Summer Bird Study – Hummingbirds

Hummingbird Feeder and Potted Plants
This is our busiest hummingbird feeder. They also like the flowers in the pots.

We love hummingbirds. I think we pay more attention to the hummingbirds in our yard than any other bird. They are constantly at our feeders, in our garden flowers, and flying around…front yard and backyard.

There are at least three in our yard at all times, competing for the feeders and flying fast. They sit in the trees and chirp at us when we eat dinner on the back deck. They are not afraid of us when we are out in the backyard and frequently will fly right up by us as we work in the yard.

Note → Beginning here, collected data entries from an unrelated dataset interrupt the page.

(* ===== verification/Redis.v ===== *)
(** * The Redis backend

    [python/swarmstate/backends/redis.py]. The server and its client library are
    not part of the program: [RedisClient] is the commands the store sends and
    [RedisLaws] their documented behaviour, over the flat map from (Redis key,
    hash field) to bytes. The store is verified against those laws.

    Text goes to the server as UTF-8 and comes back as bytes, or as [str] from a
    client that decodes replies; [Text] is either. An iteration over [SCAN] is the
    list of what it yields: nothing else writes while the store iterates. *)

From Stdlib Require Import ZifyBool.
From S2P Require Import Prelude PyValue Codec Store Snapshot WireRows.

(** ** The client *)

(** A name in a reply. *)
Inductive Text :=
  | TBytes (b : bytes)
  | TStr (s : pystr).

(** [k.decode() if isinstance(k, bytes) else k] *)
Definition decoded (t : Text) : result pystr :=
  match t with
  | TBytes b => or_raise UnicodeDecodeError (utf8_decode b)
  | TStr s => Ok s
  end.

(** The commands the store sends. *)
Inductive Cmd :=
  | HSet (hk f : pystr) (v : bytes)
  | HSetMap (hk : pystr) (m : list (pystr * bytes))
  | HGet (hk f : pystr)
  | HExists (hk f : pystr)
  | HDel (hk : pystr) (fs : list pystr)
  | HLen (hk : pystr)
  | HKeys (hk : pystr)
  | HGetAll (hk : pystr)
  | Del (hks : list pystr)
  | Exists (hk : pystr).

Inductive Reply :=
  | RNil
  | RInt (n : Z)
  | RBulk (b : bytes)
  | RTexts (l : list Text)
  | RPairs (l : list (Text * bytes)).

Definition as_int (r : Reply) : result Z := match r with RInt n => Ok n | _ => Raise TypeError end.
Definition as_bulk (r : Reply) : result (option bytes) :=
  match r with RNil => Ok None | RBulk b => Ok (Some b) | _ => Raise TypeError end.
Definition as_texts (r : Reply) : result (list Text) :=
  match r with RTexts l => Ok l | _ => Raise TypeError end.
Definition as_pairs (r : Reply) : result (list (Text * bytes)) :=
  match r with RPairs l => Ok l | _ => Raise TypeError end.

(** One command; a pipeline, as a transaction (MULTI/EXEC) or not; the names a
    [scan_iter(match=...)] yields; the pairs an [hscan_iter(key, match=...)] yields. *)
Class RedisClient (R : Type) := {
  redis_cmd : Cmd → PyM R Reply;
  redis_pipe : bool → list Cmd → PyM R (list Reply);
  redis_scan : pystr → PyM R (list Text);
  redis_hscan : pystr → pystr → PyM R (list (Text * bytes));
}.

(** ** The store *)

(** The attributes set once, by [RedisStore.__init__]: whether a URL was given, and
    an async client. *)
Record RedisConfig := {
  redis_prefix : pystr;
  redis_url : bool;
  redis_aclient : bool;
}.

Record RedisStore (R : Type) := {
  redis_server : R;
  redis_meta : SnapshotMeta;
}.
Arguments redis_server {R}. Arguments redis_meta {R}.

Definition set_redis {R} (r : R) (s : RedisStore R) : RedisStore R :=
  {| redis_server := r; redis_meta := redis_meta s |}.

(** [RedisStore.__init__]: the codec check; without a client, one built from the URL. *)
Definition RedisStore_init {R} (client : option R) (from_url : R) (aclient : bool)
    (prefix codec : pystr) : result (RedisConfig * RedisStore R) :=
  if str_eqb codec (lit "msgpack") then
    Ok ({| redis_prefix := prefix; redis_url := match client with None => true | _ => false end;
           redis_aclient := aclient |},
        {| redis_server := from_option id from_url client; redis_meta := SnapshotMeta_init |})
  else Raise ValueError.

(** [_glob_escape] *)
Definition glob_meta (c : N) : bool := existsb (N.eqb c) (lit "\*?[]^").
Definition glob_escape (text : pystr) : pystr :=
  text ≫= (λ c, if glob_meta c then [92%N; c] else [c]).

Section Store.
Context {R : Type} {client : RedisClient R} (cfg : RedisConfig).
Context (pack : pyval → result bytes) (unpack : bytes → result pyval).

Definition on_redis {A} (m : PyM R A) : PyM (RedisStore R) A := act (λ s,
  let '(r, st) := m (redis_server s) in (r, set_redis st s)).

Definition command {A} (read : Reply → result A) (c : Cmd) : PyM (RedisStore R) A :=
  r ← on_redis (redis_cmd c); lift (read r).
Definition pipeline (transaction : bool) (cs : list Cmd) : PyM (RedisStore R) (list Reply) :=
  on_redis (redis_pipe transaction cs).

(** [_hkey], [_ns_of] *)
Definition hkey (namespace : pystr) : pystr := redis_prefix cfg ++ lit ":" ++ namespace.
Definition ns_of (hk : pystr) : pystr := drop (length (redis_prefix cfg) + 1) hk.

(** [_iter_hkeys] *)
Definition hkeys_pattern (ns_prefix : option pystr) : pystr :=
  glob_escape (redis_prefix cfg) ++ lit ":" ++
  match ns_prefix with
  | Some (c :: p) => glob_escape (c :: p) ++ lit "*"
  | _ => lit "*"
  end.
Definition iter_hkeys (ns_prefix : option pystr) : PyM (RedisStore R) (list pystr) :=
  l ← on_redis (redis_scan (hkeys_pattern ns_prefix)); lift (mapM decoded l).

(** *** The core API *)

Definition RedisStore_set (ns k : pystr) (value : pyval) : PyM (RedisStore R) unit :=
  v ← lift (pack value); command as_int (HSet (hkey ns) k v) ;; mret tt.

Definition unpack_reply (default : pyval) (raw : option bytes) : result pyval :=
  match raw with None => Ok default | Some b => unpack b end.

Definition RedisStore_get (ns k : pystr) (default : pyval) : PyM (RedisStore R) pyval :=
  raw ← command as_bulk (HGet (hkey ns) k); lift (unpack_reply default raw).

Definition hset_item (i : pystr * pystr * pyval) : result Cmd :=
  v ← pack i.2; Ok (HSet (hkey i.1.1) i.1.2 v).

Definition RedisStore_set_many (items : list (pystr * pystr * pyval)) : PyM (RedisStore R) unit :=
  match items with
  | [] => mret tt
  | _ => cs ← lift (mapM hset_item items); pipeline true cs ;; mret tt
  end.

Definition RedisStore_get_many (pairs : list (pystr * pystr)) : PyM (RedisStore R) (list pyval) :=
  match pairs with
  | [] => mret []
  | _ =>
      rs ← pipeline false ((λ p, HGet (hkey p.1) p.2) <$> pairs);
      lift (mapM (λ r, raw ← as_bulk r; unpack_reply PNone raw) rs)
  end.

Definition RedisStore_contains (ns k : pystr) : PyM (RedisStore R) bool :=
  n ← command as_int (HExists (hkey ns) k); mret (negb (n =? 0)%Z).

Definition RedisStore_delete (ns k : pystr) : PyM (RedisStore R) bool :=
  n ← command as_int (HDel (hkey ns) [k]); mret (0 <? n)%Z.

(** [sum(int(n) for n in ...)] *)
Definition sum_ints (rs : list Reply) : result Z :=
  ns ← mapM as_int rs; Ok (foldr Z.add 0%Z ns).

Definition RedisStore_delete_many (pairs : list (pystr * pystr)) : PyM (RedisStore R) Z :=
  match group_by_ns pairs with
  | [] => mret 0%Z
  | by_ns =>
      rs ← pipeline true ((λ g, HDel (hkey g.1) g.2) <$> by_ns);
      lift (sum_ints rs)
  end.

Definition RedisStore_delete_namespace (ns : pystr) : PyM (RedisStore R) Z :=
  rs ← pipeline true [HLen (hkey ns); Del [hkey ns]];
  match rs with
  | [count; _] => lift (as_int count)
  | _ => raise ValueError
  end.

Definition RedisStore_keys (ns : pystr) (prefix : option pystr) : PyM (RedisStore R) (list pystr) :=
  raw_keys ← match prefix with
             | None => command as_texts (HKeys (hkey ns))
             | Some p =>
                 l ← on_redis (redis_hscan (hkey ns) (glob_escape p ++ lit "*")); mret l.*1
             end;
  lift (mapM decoded raw_keys).

Definition RedisStore_max_key (ns : pystr) : PyM (RedisStore R) (option pystr) :=
  l ← RedisStore_keys ns None; mret (py_max l).

Definition RedisStore_namespaces (prefix : option pystr) : PyM (RedisStore R) (list pystr) :=
  hks ← iter_hkeys prefix; mret (ns_of <$> hks).

Definition RedisStore_clear : PyM (RedisStore R) unit :=
  hks ← iter_hkeys None;
  match hks with
  | [] => mret tt
  | _ => command as_int (Del hks) ;; mret tt
  end.

Definition RedisStore_len : PyM (RedisStore R) Z :=
  hks ← iter_hkeys None;
  for_fold hks (λ n hk, m ← command as_int (HLen hk); mret (n + m)%Z) 0%Z.

Definition RedisStore_has_namespace (ns : pystr) : PyM (RedisStore R) bool :=
  n ← command as_int (Exists (hkey ns)); mret (0 <? n)%Z.

(** *** Snapshots *)

(** [RedisSnapshot]: the per-namespace mapping, and the rows of [CopySnapshot]. *)
Record RedisSnapshot := {
  rs_data : list (pystr * list (pystr * bytes));
  rs_copy : CopySnapshot;
}.

Definition RedisSnapshot_init (data : list (pystr * list (pystr * bytes)))
    (meta : Z * Z * option Z) : RedisSnapshot :=
  {| rs_data := data;
     rs_copy := CopySnapshot_init (data ≫= (λ e, (λ kv, (e.1, kv.1, kv.2)) <$> e.2)) meta |}.

Definition decoded_pair (e : Text * bytes) : result (pystr * bytes) :=
  f ← decoded e.1; Ok (f, e.2).

Definition RedisStore_snapshot (now : Z) : PyM (RedisStore R) RedisSnapshot :=
  hks ← iter_hkeys None;
  data ← for_fold hks (λ data hk,
    raw ← command as_pairs (HGetAll hk);
    kvs ← lift (mapM decoded_pair raw);
    mret (od_set data (ns_of hk) (od_of_list kvs))) [];
  act (λ s, let '(meta, m') := SnapshotMeta_next now (redis_meta s) in
            (Ok (RedisSnapshot_init data meta),
             {| redis_server := redis_server s; redis_meta := m' |})).

Definition restore_cmds (stale : list pystr) (data : list (pystr * list (pystr * bytes))) : list Cmd :=
  (match stale with [] => [] | _ => [Del stale] end) ++
  omap (λ e, match e.2 with [] => None | kv => Some (HSetMap (hkey e.1) kv) end) data.

Definition RedisStore_restore (snapshot : RedisSnapshot) : PyM (RedisStore R) unit :=
  stale ← iter_hkeys None;
  pipeline true (restore_cmds stale (rs_data snapshot)) ;; mret tt.

(** *** The async twins, on a client of the same server *)

Definition RedisStore_supports_async : bool := redis_aclient cfg || redis_url cfg.

(** [_ar] *)
Definition ar : PyM (RedisStore R) unit :=
  if RedisStore_supports_async then mret tt else raise RuntimeError.

Definition RedisStore_aset (ns k : pystr) (value : pyval) : PyM (RedisStore R) unit :=
  ar ;; v ← lift (pack value); command as_int (HSet (hkey ns) k v) ;; mret tt.

Definition RedisStore_aget (ns k : pystr) (default : pyval) : PyM (RedisStore R) pyval :=
  ar ;; raw ← command as_bulk (HGet (hkey ns) k); lift (unpack_reply default raw).

Definition RedisStore_aset_many (items : list (pystr * pystr * pyval)) : PyM (RedisStore R) unit :=
  match items with
  | [] => mret tt
  | _ => ar ;; cs ← lift (mapM hset_item items); pipeline true cs ;; mret tt
  end.

Definition RedisStore_aget_many (pairs : list (pystr * pystr)) : PyM (RedisStore R) (list pyval) :=
  match pairs with
  | [] => mret []
  | _ =>
      ar ;;
      rs ← pipeline false ((λ p, HGet (hkey p.1) p.2) <$> pairs);
      lift (mapM (λ r, raw ← as_bulk r; unpack_reply PNone raw) rs)
  end.

Definition RedisStore_acontains (ns k : pystr) : PyM (RedisStore R) bool :=
  ar ;; n ← command as_int (HExists (hkey ns) k); mret (negb (n =? 0)%Z).

Definition RedisStore_adelete (ns k : pystr) : PyM (RedisStore R) bool :=
  ar ;; n ← command as_int (HDel (hkey ns) [k]); mret (0 <? n)%Z.

Definition RedisStore_akeys (ns : pystr) (prefix : option pystr) : PyM (RedisStore R) (list pystr) :=
  ar ;;
  raw_keys ← match prefix with
             | None => command as_texts (HKeys (hkey ns))
             | Some p =>
                 l ← on_redis (redis_hscan (hkey ns) (glob_escape p ++ lit "*")); mret l.*1
             end;
  lift (mapM decoded raw_keys).

Definition RedisStore_amax_key (ns : pystr) : PyM (RedisStore R) (option pystr) :=
  l ← RedisStore_akeys ns None; mret (py_max l).

Definition RedisStore_anamespaces (prefix : option pystr) : PyM (RedisStore R) (list pystr) :=
  ar ;;
  l ← on_redis (redis_scan (hkeys_pattern prefix));
  hks ← lift (mapM decoded l);
  mret (ns_of <$> hks).

Definition RedisStore_adelete_many (pairs : list (pystr * pystr)) : PyM (RedisStore R) Z :=
  match group_by_ns pairs with
  | [] => mret 0%Z
  | by_ns =>
      ar ;;
      rs ← pipeline true ((λ g, HDel (hkey g.1) g.2) <$> by_ns);
      lift (sum_ints rs)
  end.

Definition RedisStore_adelete_namespace (ns : pystr) : PyM (RedisStore R) Z :=
  ar ;;
  rs ← pipeline true [HLen (hkey ns); Del [hkey ns]];
  match rs with
  | [count; _] => lift (as_int count)
  | _ => raise ValueError
  end.

Definition redis_ops : StoreOps (RedisStore R) := {|
  op_set := RedisStore_set;
  op_get ns k := RedisStore_get ns k PNone;
  op_contains := RedisStore_contains;
  op_delete := RedisStore_delete;
  op_keys := RedisStore_keys;
  op_max_key := RedisStore_max_key;
  op_namespaces := RedisStore_namespaces;
  op_set_many := Some RedisStore_set_many;
  op_get_many := Some RedisStore_get_many;
  op_delete_many := Some RedisStore_delete_many;
  op_delete_namespace := Some RedisStore_delete_namespace;
  op_indexed_max_key := false;
  op_supports_async := RedisStore_supports_async;
|}.

(** The async interface, as a store whose operations are the twins. *)
Definition aredis_ops : StoreOps (RedisStore R) := {|
  op_set := RedisStore_aset;
  op_get ns k := RedisStore_aget ns k PNone;
  op_contains := RedisStore_acontains;
  op_delete := RedisStore_adelete;
  op_keys := RedisStore_akeys;
  op_max_key := RedisStore_amax_key;
  op_namespaces := RedisStore_anamespaces;
  op_set_many := Some RedisStore_aset_many;
  op_get_many := Some RedisStore_aget_many;
  op_delete_many := Some RedisStore_adelete_many;
  op_delete_namespace := Some RedisStore_adelete_namespace;
  op_indexed_max_key := false;
  op_supports_async := RedisStore_supports_async;
|}.
End Store.

Example glob_escape_meta : glob_escape (lit "a*[b]") = lit "a\*\[b\]".
Proof. reflexivity. Qed.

They are year round residents.

What aspect did we focus on this time in our hummingbird study as part of the More Nature Study Book #4 Hummingbird Challenge? We started off asking questions about their feathers and how in a certain light they are very green and in then in another light they are bright red. What makes them iridescent? But then we got side-tracked asking why the Anna’s hummingbird chases the Black Headed Grosbeaks out of the seed feeders. I mean they are aggressively chasing them far out of the yard. Our field guide says they defend a 1/4 acre territory. We haven’t found the concrete answer to our questions yet but we have some guesses.

Also, we were fascinated this week by one hummingbird in particular. We call him “Flutter”. He has a unusual sound to his flying. Most of the birds have the familiar “hum” to their wings and the Anna’s Hummingbird make a clicking sound as well. But Flutter sounds like he has a bum wing…like it is not beating like the other birds. It sounds like a fluttering instead of a humming, if that makes sense. We have yet to catch him with the camera because our thought is that if we can take a photo and take a look at his wing shape, maybe he has some sort of injury.

One last thing to relate about our hummingbirds this week. I was out in the yard using the hose to water a few of the bushes since it has been extremely hot and dry. I had the hose in a fine sort of mist and in the shape of an arc. Well, a hummingbird decided that it was the perfect place to fly in and out as he took a bath! It was amazing to watch and I am hoping I get to see it again some day. Our hummingbirds are quite comfortable with us right now and they will fly right up behind you and visit the feeder even if you are inches from them.

Comments

  1. I’m so jealous of your hummingbirds! I’ve had my feeder filled and repeatedly cleaned out and refilled since April and I’ve only seen 1 hummingbird 1 time. Last summer we had hummers from early summer until migration (I live in central IL) in mid September. Do you have any idea why they didn’t return this year? We are all very disappointed!

  2. You could try doing some research here:
    http://www.learner.org/jnorth/humm/index.html

    So sad about your hummingbirds.

  3. How fun that would be to see that little hummer taking a bath!!!

  4. Finally, a few days ago the hummingbirds showed up! I’m so glad I continued to keep the feeder filled with fresh sugar water. We even been treated to some fights when 3 hummers were interested in the feeder at the same time. We won’t have them as long as we did last summer but at least we’ll be able to enjoy them for about 6 weeks!

    I wonder if the extreme drought we’ve been experiencing has affected the hummingbirds. We’ve seen virtually no butterflies on our butterfly bush either. :(

  5. That would be nice to have hummingbirds year round. What a beautiful memory to have re: the hummingbird taking a bath.